Do we let machines work for us, or do we work for machines?
I asked myself this, sitting there in a meeting to iron out kinks in our computerized registration process. The way everyone was talking, including myself, I began to wonder -- how were we adjusting to the shift from a manual enrollment system to one using computers?
As I listened to the others voice their concerns, my first realization was how everybody wanted the machines to ease their workload. So there was talk about how long queues at the cashier could be avoided by ensuring that printing of receipts be made faster. And so on.
But as the conversation progressed, I soon realized that we were doing something wrong.
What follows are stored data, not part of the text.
(* ===== verification/Execution.v ===== *)
(** * Execution isolation ([crates/domain/src/execution.rs])

    Image references, resource floors, the execution policy of a profile and the
    execution identity an attempt journals. *)

From stdpp Require Import strings.
From S2P Require Import Prelude RustStr Ordered Model Path Workspace.
#[local] Open Scope Z_scope.
#[local] Open Scope rust_scope.

Inductive ExecutionError :=
  | IsolatedRequiresRepository
  | IsolatedRequiresEphemeral
  | InvalidImage
  | BackendImageMismatch
  | InvalidResources
  | UnresolvedProvider
  | InvalidEnvironmentIdentity
  | AttemptIdentityMismatch
  | IsolatedCleanupUnproven.
#[global] Instance ExecutionError_eq_dec : EqDecision ExecutionError.
Proof. solve_decision. Defined.

Inductive Backend := BAuto | BOci | BWindowsHyperVContainer | BVirtualMachine.
#[global] Instance Backend_eq_dec : EqDecision Backend.
Proof. solve_decision. Defined.

(** ** Image references *)

Record ImageReference := mk_image { reference : str }.
#[global] Instance ImageReference_eq_dec : EqDecision ImageReference.
Proof. solve_decision. Defined.

(** [is_ascii_alphanumeric() || b"._-".contains(..)]. *)
Definition is_token_char (c : char) : bool :=
  is_ascii_alphanumeric c || bool_decide (c ∈ [ch "."; ch "_"; ch "-"]).

Definition safe_oci_segment (segment : str) : bool :=
  negb (bool_decide (segment = [])) && forallb is_token_char segment.

Definition oci_name_is_safe (name : str) : bool :=
  match split_on (N.eqb (ch "/")) name with
  | [] => false
  | registry_or_image :: segments =>
      let has_path := contains_char (ch "/") name in
      let first :=
        match rsplit_once [ch ":"] registry_or_image with
        | Some (host, port) =>
            has_path && negb (bool_decide (host = [])) && negb (bool_decide (port = []))
            && forallb is_ascii_digit port && safe_oci_segment host
        | None => safe_oci_segment registry_or_image
        end in
      first && forallb safe_oci_segment segments
  end.

Definition is_digest (d : str) : bool :=
  bool_decide (len d = 64) && forallb is_ascii_hexdigit d.

Definition ImageReference_new (r : str) : result ImageReference ExecutionError :=
  let valid :=
    negb (bool_decide (r = [])) && bool_decide (len r ≤ 512) && bool_decide (trim r = r)
    && negb (existsb is_whitespace r) && negb (contains_char (ch "@") r)
    && (starts_with (lit "sha256:") r || starts_with (lit "vm-version:") r) in
  let oci :=
    match rsplit_once (lit "@sha256:") r with
    | Some (name, digest) =>
        negb (bool_decide (name = [])) && negb (contains_char (ch "@") name)
        && negb (contains_str (lit "://") name) && negb (existsb is_whitespace name)
        && oci_name_is_safe name && is_digest digest
    | None => false
    end in
  let digest := match strip_prefix (lit "sha256:") r with
                | Some d => is_digest d | None => false end in
  let version :=
    match strip_prefix (lit "vm-version:") r with
    | Some v => negb (bool_decide (v = [])) && bool_decide (len v ≤ 128)
                && forallb is_token_char v
    | None => false
    end in
  if negb (oci || (valid && (digest || version))) then Err InvalidImage
  else Ok (mk_image r).

(** ** Resources and policies *)

Record ResourceLimits := mk_limits { cpu_millis : Z; memory_mib : Z; disk_mib : Z }.
#[global] Instance ResourceLimits_eq_dec : EqDecision ResourceLimits.
Proof. solve_decision. Defined.

Definition ResourceLimits_validate (r : ResourceLimits) : result ResourceLimits ExecutionError :=
  if bool_decide (cpu_millis r < 100) || bool_decide (memory_mib r < 256)
     || bool_decide (disk_mib r < 1024)
  then Err InvalidResources else Ok r.

Inductive ExecutionPolicy :=
  | EPNative
  | EPIsolated (backend : Backend) (image : ImageReference) (resources : ResourceLimits).
#[global] Instance ExecutionPolicy_eq_dec : EqDecision ExecutionPolicy.
Proof. solve_decision. Defined.

Definition needs_digest (b : Backend) : bool :=
  match b with BOci | BWindowsHyperVContainer => true | _ => false end.

Definition ExecutionPolicy_validate (e : ExecutionPolicy) (s : TargetScope)
    (w : WorkspacePolicy) : result () ExecutionError :=
  match e with
  | EPNative => Ok tt
  | EPIsolated backend image resources =>
      if bool_decide (s ≠ ScopeRepository) then Err IsolatedRequiresRepository
      else if wp_is_persistent w then Err IsolatedRequiresEphemeral
      else
        let? _ := ResourceLimits_validate resources in
        let? _ := ImageReference_new (reference image) in
        if needs_digest backend && negb (contains_str (lit "sha256:") (reference image))
        then Err BackendImageMismatch else Ok tt
  end.

(** ** Attempt identities *)

Inductive AttemptExecution :=
  | Native (process_id : option Z)
  | Isolated (provider_kind : Backend) (environment_id : option str)
             (resolved_image : ImageReference) (generation : str).
#[global] Instance AttemptExecution_eq_dec : EqDecision AttemptExecution.
Proof. solve_decision. Defined.

Definition is_native (e : AttemptExecution) : bool :=
  match e with Native _ => true | Isolated _ _ _ _ => false end.

Definition non_secret_id (s : str) : bool :=
  negb (bool_decide (s = [])) && bool_decide (len s ≤ 128) && forallb is_token_char s.

Definition can_advance_to (self next : AttemptExecution) : bool :=
  match self, next with
  | Native old, Native new => bool_decide (old = None) || bool_decide (old = new)
  | Isolated old_provider old_id old_image old_generation,
    Isolated new_provider new_id new_image new_generation =>
      bool_decide (old_provider = new_provider) && bool_decide (old_image = new_image)
      && bool_decide (old_generation = new_generation)
      && (bool_decide (old_id = None) || bool_decide (old_id = new_id))
  | _, _ => false
  end.

Definition AttemptExecution_validate (e : AttemptExecution) : result () ExecutionError :=
  match e with
  | Native _ => Ok tt
  | Isolated provider_kind environment_id resolved_image generation =>
      if bool_decide (provider_kind = BAuto) then Err UnresolvedProvider
      else
        let? _ := ImageReference_new (reference resolved_image) in
        if needs_digest provider_kind
           && negb (contains_str (lit "sha256:") (reference resolved_image))
        then Err BackendImageMismatch
        else if negb (non_secret_id generation)
                || match environment_id with
                   | Some id => negb (non_secret_id id)
                   | None => false
                   end
        then Err InvalidEnvironmentIdentity
        else Ok tt
  end.

Arguments ImageReference_new : simpl never.
Arguments ExecutionPolicy_validate : simpl never.
Arguments AttemptExecution_validate : simpl never.
Arguments can_advance_to : simpl nomatch.

(** ** Facts *)

(** Identities only ever advance: the relation the journal checks is a preorder. *)
#[global] Instance can_advance_to_preorder : PreOrder (λ a b, can_advance_to a b = true).
Proof.
  split.
  - intros [p|k e i g]; simpl;
      rewrite ?andb_true_iff, ?orb_true_iff, ?bool_decide_eq_true; naive_solver.
  - intros [p|k e i g] [p'|k' e' i' g'] [p''|k'' e'' i'' g'']; simpl; try done;
      rewrite ?andb_true_iff, ?orb_true_iff, ?bool_decide_eq_true; naive_solver.
Qed.

Lemma can_advance_refl e : can_advance_to e e = true.
Proof. exact (@PreOrder_Reflexive _ _ can_advance_to_preorder e). Qed.

Lemma can_advance_trans e1 e2 e3 :
  can_advance_to e1 e2 = true → can_advance_to e2 e3 = true → can_advance_to e1 e3 = true.
Proof. exact (@PreOrder_Transitive _ _ can_advance_to_preorder e1 e2 e3). Qed.

Lemma validate_set_environment k i g id :
  AttemptExecution_validate (Isolated k (Some id) i g) = Ok tt →
  AttemptExecution_validate (Isolated k None i g) = Ok tt.
Proof.
  unfold AttemptExecution_validate.
  destruct (bool_decide (k = BAuto)); [done|].
  destruct (ImageReference_new (reference i)); [|done].
  destruct (needs_digest k && _); [done|].
  by destruct (non_secret_id g).
Qed.

(** ** Pinned images *)

(** A reference that names its content: the digest is its last part. *)
Definition digest_pinned (r : str) : Prop :=
  ∃ name d, r = name ++ lit "sha256:" ++ d ∧ is_digest d = true.

(** A virtual-machine version has no digest marker in it. *)
Lemma version_has_no_marker v :
  forallb is_token_char v = true → contains_str (lit "sha256:") (lit "vm-version:" ++ v) = false.
Proof.
  intros Hv. apply not_true_is_false. intros (a & b & E)%contains_str_spec.
  assert (ch ":" ∉ v) as Hc.
  { intros Hin. rewrite forallb_forall in Hv. apply list_elem_of_In, Hv in Hin.
    vm_compute in Hin. discriminate. }
  assert (split_once (ch ":") (lit "vm-version" ++ ch ":" :: v) = Some (lit "vm-version", v)) as H1
    by (apply split_once_app; vm_compute; intros ?; set_solver).
  change (lit "vm-version:" ++ v) with (lit "vm-version" ++ ch ":" :: v) in E.
  change (a ++ lit "sha256:" ++ b) with (a ++ lit "sha256" ++ ch ":" :: b) in E.
  rewrite (assoc_L (++)) in E.
  assert (ch ":" ∉ a ++ lit "sha256") as Hn.
  { intros Hin%matches_count_elem. apply (f_equal (matches_count (ch ":"))) in E.
    change (?x ++ ch ":" :: ?y) with (x ++ [ch ":"] ++ y) in E.
    rewrite !(matches_count_app _ _ ([_] ++ _)), !(matches_count_app _ [_]) in E.
    rewrite (matches_count_none _ v Hc) in E.
    change (matches_count (ch ":") (lit "vm-version")) with 0 in E.
    unfold matches_count at 4 in E. lia. }
  rewrite E in H1.
  rewrite split_once_app in H1 by done. injection H1 as H1 _.
  apply (f_equal last) in H1. rewrite last_app in H1. vm_compute in H1. discriminate.
Qed.

Lemma image_with_marker_pinned r i :
  ImageReference_new r = Ok i → contains_str (lit "sha256:") r = true → digest_pinned r.
Proof.
  unfold ImageReference_new. intros H Hc. case_match eqn:E; [done|].
  apply negb_false_iff, orb_true_iff in E as [E|E].
  - destruct (rsplit_once _ r) as [[name d]|] eqn:Hr; [|done].
    apply rsplit_once_Some in Hr as ->. breflect.
    exists (name ++ lit "@"), d. by rewrite <- (assoc_L (++)).
  - apply andb_true_iff in E as [_ [E|E]%orb_true_iff].
    + destruct (strip_prefix (lit "sha256:") r) as [d|] eqn:Hs; [|done].
      apply strip_prefix_spec in Hs as ->. by exists [], d.
    + destruct (strip_prefix (lit "vm-version:") r) as [v|] eqn:Hs; [|done].
      apply strip_prefix_spec in Hs as ->. breflect.
      by rewrite version_has_no_marker in Hc.
Qed.

(** An isolated execution policy is accepted only for a repository target with a
    fresh workspace per job and at least the minimum resources, and on a container backend only with
    an image pinned by a SHA-256 digest: the digest is the end of the reference. *)
Theorem isolated_policy_pinned backend image limits s w :
  ExecutionPolicy_validate (EPIsolated backend image limits) s w = Ok tt →
  s = ScopeRepository ∧ wp_is_persistent w = false ∧
  100 ≤ cpu_millis limits ∧ 256 ≤ memory_mib limits ∧ 1024 ≤ disk_mib limits ∧
  (needs_digest backend = true → digest_pinned (reference image)).
Proof.
  unfold ExecutionPolicy_validate. intros H. case_bool_decide; [done|].
  destruct (wp_is_persistent w); [done|].
  destruct (ResourceLimits_validate limits) eqn:Hl; [|done].
  destruct (ImageReference_new (reference image)) eqn:Hi; [|done].
  unfold ResourceLimits_validate in Hl.
  repeat case_bool_decide; try done. clear Hl.
  do 2 (split; [done|]). split_and!; try lia. intros Hn. rewrite Hn in H. simpl in H.
  eapply image_with_marker_pinned; [exact Hi|]. by destruct (contains_str _ _).
Qed.

Definition example_pinned : ExecutionPolicy :=
  EPIsolated BOci (mk_image (lit "ghcr.io/octo/runner@sha256:0123456789abcdef0123456789abcdef0123456789abcdef0123456789abcdef"))
    (mk_limits 2000 4096 20480).
Lemma isolated_policy_pinned_witness :
  match example_pinned with
  | EPIsolated _ image _ => digest_pinned (reference image)
  | EPNative => False
  end.
Proof.
  apply (isolated_policy_pinned BOci _ (mk_limits 2000 4096 20480) ScopeRepository WEphemeral);
    vm_compute; reflexivity.
Defined.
We were transposing an "analog" way of thinking into a "digital" system, or a linear way of doing things using a nonlinear delivery system. And we were congratulating ourselves for the ease by which we were processing registrants. (Image is from George Dillon's Writing in Images).
But were we really maximizing the tools we had at hand? Or were we looking at new technology from a "rearview mirror," as Marshall McLuhan would say. This kind of thinking, according to McLuhan, is exemplified in how we gave the name "horseless carriage" for the then new contraption that we now call a car.
So were we using our network of computers and our database as state-of-the-art typewriters and electronic filing cabinets? Apparently we are.
We'll catch up with the 21st century somehow.